As featured March 23, 2012, on www.cnjonline.com
Traipsing through dense plants while
swatting at exotic blood-sucking insects and side-stepping vipers,
some guy in a floppy hat stops to flip over a chunk of rotting wood
and BINGO!
A new species is added to the list.
In the daily grind of alarm
clock-drive-work-drive-chores- dinner-TV-lights out-alarm clock, it's
easy to believe everything is all figured out, everything that exists
is named and “new” is defined by smaller, faster circuitry.
But people aren't the only ones who are creative, and for all our innovation, we certainly have a lot to
learn about our world.
Take, for instance, the downright
adorable and newly discovered “Brookesia Micra.”
At roughly an inch, the insect
sized chameleon has to take a couple steps to make it from one side
of a finger tip to the other – so take that Silicon Valley!
Miniaturized to a level of perfection
that would have further inspired Lewis Carroll, the reptile was
discovered in northern Madagascar, known for its threatened, yet
diverse chameleon populations.
What might be even more intriguing
about the little guy (and yes, it is the male in the species that
boasts the smallest size) is that its size is most likely a direct
response to a small environment, a phenomenon called “island
dwarfism” in which the size of some creatures adapts to limited
land and resources.
Did Charles Darwin figure out
everything the Galapagos Islands had to offer and the rest is
history?
Not exactly... Actually, not even
close.
Recently, deep sea diving scientists
discovered a new foot-long catshark species around the volcanic
islands almost 200 years after the HMS Beagle conveyed Darwin to
their shores for his brief exploration there.
And the experts think they've barely
scratched the surface of yet-undiscovered life existing on and around
the 3,000 square miles or so of land framed by the South Pacific
Ocean.
In a cave near the Black Sea, more than
a mile from the closest sun rays, a team of researchers recently
discovered eyeless springtails, a type of arthropod which they
believe to be the deepest animal known to live below the surface of
the earth.
Admittedly a bit creepy looking, the
legless and slithery Chikilidae appears to be a Jurassic country
cousin within the frog family, was recently discovered in India.

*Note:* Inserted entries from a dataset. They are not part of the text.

(** ** Reading the documents *)

(** [Deserialize] of the manifest, with its flattened payload. *)
Definition manifest_of_json (j : Json) : option ContactDiscoveryManifestRecord :=
  l ← members_of j;
  service ← string_member "service" l;
  protocol_version ← u8_member "protocol_version" l;
  attestation_mode ← string_member "attestation_mode" l;
  attestation_verifier ← optional_member json_string "attestation_verifier" l;
  enclave_measurement_hex ← optional_member json_string "enclave_measurement_hex" l;
  attestation_pcrs_sha384 ← optional_member json_btree "attestation_pcrs_sha384" l;
  attestation_document_format ← optional_member json_string "attestation_document_format" l;
  attestation_document_sha256 ← optional_member json_string "attestation_document_sha256" l;
  attestation_challenge_mode ← optional_member json_string "attestation_challenge_mode" l;
  ticket_format ← string_member "ticket_format" l;
  ticket_issuer_ed25519_pub ← string_member "ticket_issuer_ed25519_pub" l;
  ticket_max_ttl_seconds ← i64_member "ticket_max_ttl_seconds" l;
  lookup_protocol ← string_member "lookup_protocol" l;
  privacy_mode ← string_member "privacy_mode" l;
  directory_backend ← string_member "directory_backend" l;
  host_enclave_protocol_version ← u8_member "host_enclave_protocol_version" l;
  host_release_id ← string_member "host_release_id" l;
  enclave_release_id ← string_member "enclave_release_id" l;
  match_result_format ← string_member "match_result_format" l;
  oprf_suite ← string_member "oprf_suite" l;
  evaluation_proof_mode ← string_member "evaluation_proof_mode" l;
  oprf_public_key_ristretto255 ← string_member "oprf_public_key_ristretto255" l;
  signed_at ← string_member "signed_at" l;
  expires_at ← string_member "expires_at" l;
  manifest_issuer_ed25519_pub ← string_member "manifest_issuer_ed25519_pub" l;
  manifest_signature_ed25519 ← string_member "manifest_signature_ed25519" l;
  Some (mkManifestRecord (mkManifest service protocol_version attestation_mode attestation_verifier
          enclave_measurement_hex attestation_pcrs_sha384 attestation_document_format attestation_document_sha256
          attestation_challenge_mode ticket_format ticket_issuer_ed25519_pub ticket_max_ttl_seconds lookup_protocol
          privacy_mode directory_backend host_enclave_protocol_version host_release_id enclave_release_id
          match_result_format oprf_suite evaluation_proof_mode oprf_public_key_ristretto255 signed_at expires_at)
          manifest_issuer_ed25519_pub manifest_signature_ed25519).

Definition attestation_of_json (j : Json) : option ContactDiscoveryAttestationResponseRecord :=
  l ← members_of j;
  attestation_mode ← string_member "attestation_mode" l;
  attestation_verifier ← string_member "attestation_verifier" l;
  enclave_measurement_hex ← string_member "enclave_measurement_hex" l;
  attested_pcrs_sha384 ← optional_member json_btree "attested_pcrs_sha384" l;
  directory_backend ← string_member "directory_backend" l;
  host_enclave_protocol_version ← u8_member "host_enclave_protocol_version" l;
  host_release_id ← string_member "host_release_id" l;
  enclave_release_id ← string_member "enclave_release_id" l;
  manifest_contract_sha256 ← string_member "manifest_contract_sha256" l;
  attested_oprf_public_key_ristretto255 ← string_member "attested_oprf_public_key_ristretto255" l;
  document_format ← string_member "document_format" l;
  document_base64 ← string_member "document_base64" l;
  document_sha256 ← string_member "document_sha256" l;
  published_at ← string_member "published_at" l;
  challenge_nonce_base64 ← string_member "challenge_nonce_base64" l;
  attestation_signature_ed25519 ← string_member "attestation_signature_ed25519" l;
  Some (mkAttestationRecord (mkAttestation attestation_mode attestation_verifier enclave_measurement_hex
          attested_pcrs_sha384 directory_backend host_enclave_protocol_version host_release_id enclave_release_id
          manifest_contract_sha256 attested_oprf_public_key_ristretto255 document_format document_base64
          document_sha256 published_at challenge_nonce_base64) attestation_signature_ed25519).
(* ===== verification/DiscoveryRun.v ===== *)
(** * Contact discovery from end to end

    Two Android clients, the discovery service and the messaging server
    together: the proofs the service sends pass the client's checks, the tokens
    the clients compute depend on the handle and the service's key alone, and a
    user who uploads the token of a handle is found by whoever looks for that
    handle, through an invite the server resolves to that user. *)

From Stdlib Require Import Strings.Byte.
From S2P Require Import Prelude Bytes Errors Tlv Crypto Toy Alg PqSig ServerError Validation RequestAuth Caches Realtime ServerState ToyServer ServerFrame ServerAuth Messaging PrekeyServer ClientAuth Android Oprf ToyDiscovery Contacts Discovery DiscoveryFacts DiscoveryTickets AndroidDiscovery.
Local Open Scope N_scope.

(** ** The oblivious evaluation *)

Section Evaluation.
Context `{P : Primitives} `{!PrimitiveLaws P} `{V : Ed25519} `{B : Base64} `{!Base64Laws B} `{R : Ristretto}
  `{!RistrettoLaws R}.

Lemma decode_b64_32_ok (field : string) (b : bytes) : length b = 32%nat → decode_b64_32 field (b64_encode b) = Ok b.
Proof. intros H. unfold decode_b64_32, decode_b64. rewrite b64_roundtrip. cbn [ok_or]. unfold len. by rewrite H. Qed.

Lemma decode_point_ok (field : string) (p : point) (m : bytes) : decode_point field (b64_encode (compress p)) m = Ok p.
Proof.
  unfold decode_point. rewrite decode_b64_32_ok by apply compress_length. by rewrite decompress_compress.
Qed.

Lemma decode_scalar_ok (field : string) (a : scalar) : decode_scalar field (b64_encode (scalar_to_bytes a)) = Ok a.
Proof.
  unfold decode_scalar. rewrite decode_b64_32_ok by apply scalar_to_bytes_length. by rewrite scalar_from_to.
Qed.

Lemma decode_blind_scalar_ok (a : scalar) : a ≠ scalar_zero → decode_blind_scalar (b64_encode (scalar_to_bytes a)) = Ok a.
Proof. intros H. unfold decode_blind_scalar. rewrite decode_scalar_ok. by rewrite bool_decide_eq_false_2. Qed.
(** What a publication must show. *)
Lemma authorize_publish_ok g e h k members (s s' : AppState) :
  groups_wf (groups_of s) → (1 ≤ e < 2 ^ 63)%Z →
  authorize_publish g e (latest_epoch g (groups_of s)) h k members s = (s', Ok tt) →
  s' = s ∧ next_epoch g e (groups_of s) ∧
  (e = 1%Z ∧ (∃ m, find_handle h members = Some m ∧ mc_publish_key_sha256 m = Some k) ∧ latest_epoch g (groups_of s) = None ∨
   ∃ c, active_credential h g (e - 1) (groups_of s) = Some c ∧ gc_publish_key_sha256 c = Some k).
Proof.
  intros Hw He H. unfold authorize_publish, query_groups in H.
  destruct (latest_epoch g (groups_of s)) as [m|] eqn:El.
  - run1 H H1. run1 H H2. run1 H H3. apply reject_if_ok in H as [-> H]. apply negb_bool_decide_false in H.
    pose proof El as El2. apply latest_some in El2 as [Hp _]. apply (gw_epochs _ Hw) in Hp as [Hp _].
    apply i64_wrap_next in H1; [|done|done]. subst m. apply ok_or_ok in H3.
    split; [done|]. split; [right; congruence|]. right. eauto.
  - run1 H H1. run1 H H2. apply reject_if_ok in H as [-> H]. apply negb_bool_decide_false in H. apply ok_or_ok in H2.
    split; [done|]. split; [left; split; congruence|]. left. split; [done|]. split; [|done]. eexists.
    unfold find_handle. rewrite H2. split; [reflexivity|done].
Qed.

(** The transaction of a publication that is authorised. *)
Lemma store_epoch_ok g e row members now (s s' : AppState) : groups_wf (groups_of s) → next_epoch g e (groups_of s) →
  (e = 1%Z ∧ (∃ m, find_handle (gs_published_by_membership_handle_sha256 row) members = Some m ∧ is_Some (mc_publish_key_sha256 m)) ∨
   ∃ c, active_credential (gs_published_by_membership_handle_sha256 row) g (e - 1) (groups_of s) = Some c ∧
     is_Some (gc_publish_key_sha256 c)) →
  store_epoch g e (latest_epoch g (groups_of s)) row members now s = (s', Ok tt) →
  epoch_stored g e row members now (groups_of s) (groups_of s').
Proof.
  intros Hw Hnext Hauth H. apply transaction_ok in H. unfold query_groups, execute_groups in H.
  apply sm_bind_ok_inv in H as (s1 & [] & H1 & H). run1 H Hq. run1 H Ht. run1 H Hx. run1 H Hy.
  destruct (insert_credentials_ok _ _ _ _ _ _ H) as (E1 & E2 & E3 & E4 & E5). clear H.
  assert (Hs1 : ∃ f, groups_of s1 = on_credentials f (groups_of s) ∧
    f (private_group_member_credentials (groups_of s)) = revoke_epoch g (e - 1) now <$> private_group_member_credentials (groups_of s)).
  { destruct Hnext as [[El ->]|El]; rewrite El in H1.
    - injection H1 as <-. exists (λ m, m). split; [unfold on_credentials; by destruct (groups_of s)|]. symmetry. apply map_eq. intros h. rewrite lookup_fmap.
      destruct (_ !! h) as [c|] eqn:Ec; [|done]. simpl. f_equal. unfold revoke_epoch. rewrite bool_decide_eq_false_2; [done|].
      intros (<- & He & _). destruct (gw_credentials _ Hw _ _ Ec) as [Hp _]. apply (gw_epochs _ Hw) in Hp as [Hp _]. lia.
    - apply execute_inv in H1 as [-> _]. eexists. split; [reflexivity|done]. }
  destruct Hs1 as (f & Ef & Ec). cbn [groups_of st_db set_db private_groups set_private_groups on_states on_invites
    private_group_states private_group_member_credentials private_group_invites private_group_messages] in *.
  change (private_groups (st_db s1)) with (groups_of s1) in *. rewrite Ef in *. cbn [on_credentials
    private_group_states private_group_member_credentials private_group_invites private_group_messages] in *.
  split; try done.
  - intros h m Hm. specialize (E5 _ _ Hm). rewrite Ec, lookup_fmap in E5. by apply fmap_None in E5.
  - intros h. rewrite E4, Ec, lookup_fmap. done.
Qed.
(** What a successful publication stored, and under which authority. *)
Record publication (request : PublishPrivateGroupStateRequest) (s s' : AppState) (e : Z) (h commitment key : bytes)
    (members : list PrivateGroupMemberCredentialRecord) : Prop := {
  pu_epoch : validate_private_group_epoch (ps_epoch request) = Ok e;
  pu_handle : validate_sha256_hex (lit "authorizing_membership_handle_sha256") (ps_authorizing_membership_handle_sha256 request) = Ok h;
  pu_commitment : validate_sha256_hex (lit "state_commitment_sha256") (ps_state_commitment_sha256 request) = Ok commitment;
  pu_key : decode_base64_exact (lit "authorizing_publish_key_base64") (ps_authorizing_publish_key_base64 request)
    PRIVATE_GROUP_AUTH_KEY_LEN = Ok key;
  pu_members : normalize_private_group_members (ps_members request) = Ok members;
  pu_stored : epoch_stored (str_trim (ps_group_id request)) e
    (mkGroupState commitment (str_trim (ps_ciphertext_nonce_base64 request)) (str_trim (ps_ciphertext_base64 request))
       (str_trim (ps_ciphertext_aad_base64 request)) h (st_utc s)) members (st_utc s) (groups_of s) (groups_of s');
  pu_authority : e = 1%Z ∧ (∃ m, find_handle h members = Some m ∧ mc_publish_key_sha256 m = Some (hex_lower (sha256 key))) ∨
    ∃ c, active_credential h (str_trim (ps_group_id request)) (e - 1) (groups_of s) = Some c ∧
      gc_publish_key_sha256 c = Some (hex_lower (sha256 key));
}.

Making up for its looks, matronly love is a redeeming quality of the
unattractive Chikilidae, with mom spending more than two months
wrapped around her eggs without budging, not even to eat.
New types of frogs are one of the more
commonly discovered critters with the Cowboy frog (it wears spurs)
included in a group of 46 new species discovered during recent
expeditions in South America, and the worlds smallest frog in New
Guinea, the Paedophryne amauensis, which is small enough to fit on a
dime and sounds like a cricket.
But perhaps the most astounding was a
new type of leopard frog discovered when it croaked, not in the
jungles of the rainforest but rather in the exotic concrete jungles
of America, more specifically, Yankee Stadium of all places. Turns out there's a lot of them and they call the Bronx home.
So rest assured, while there may be
nothing new under the sun, there's no shortage of new old stuff to be
found and with her tendency to adapt things and rearrange the
furniture, Mother Nature is always repackaging old stuff in new ways.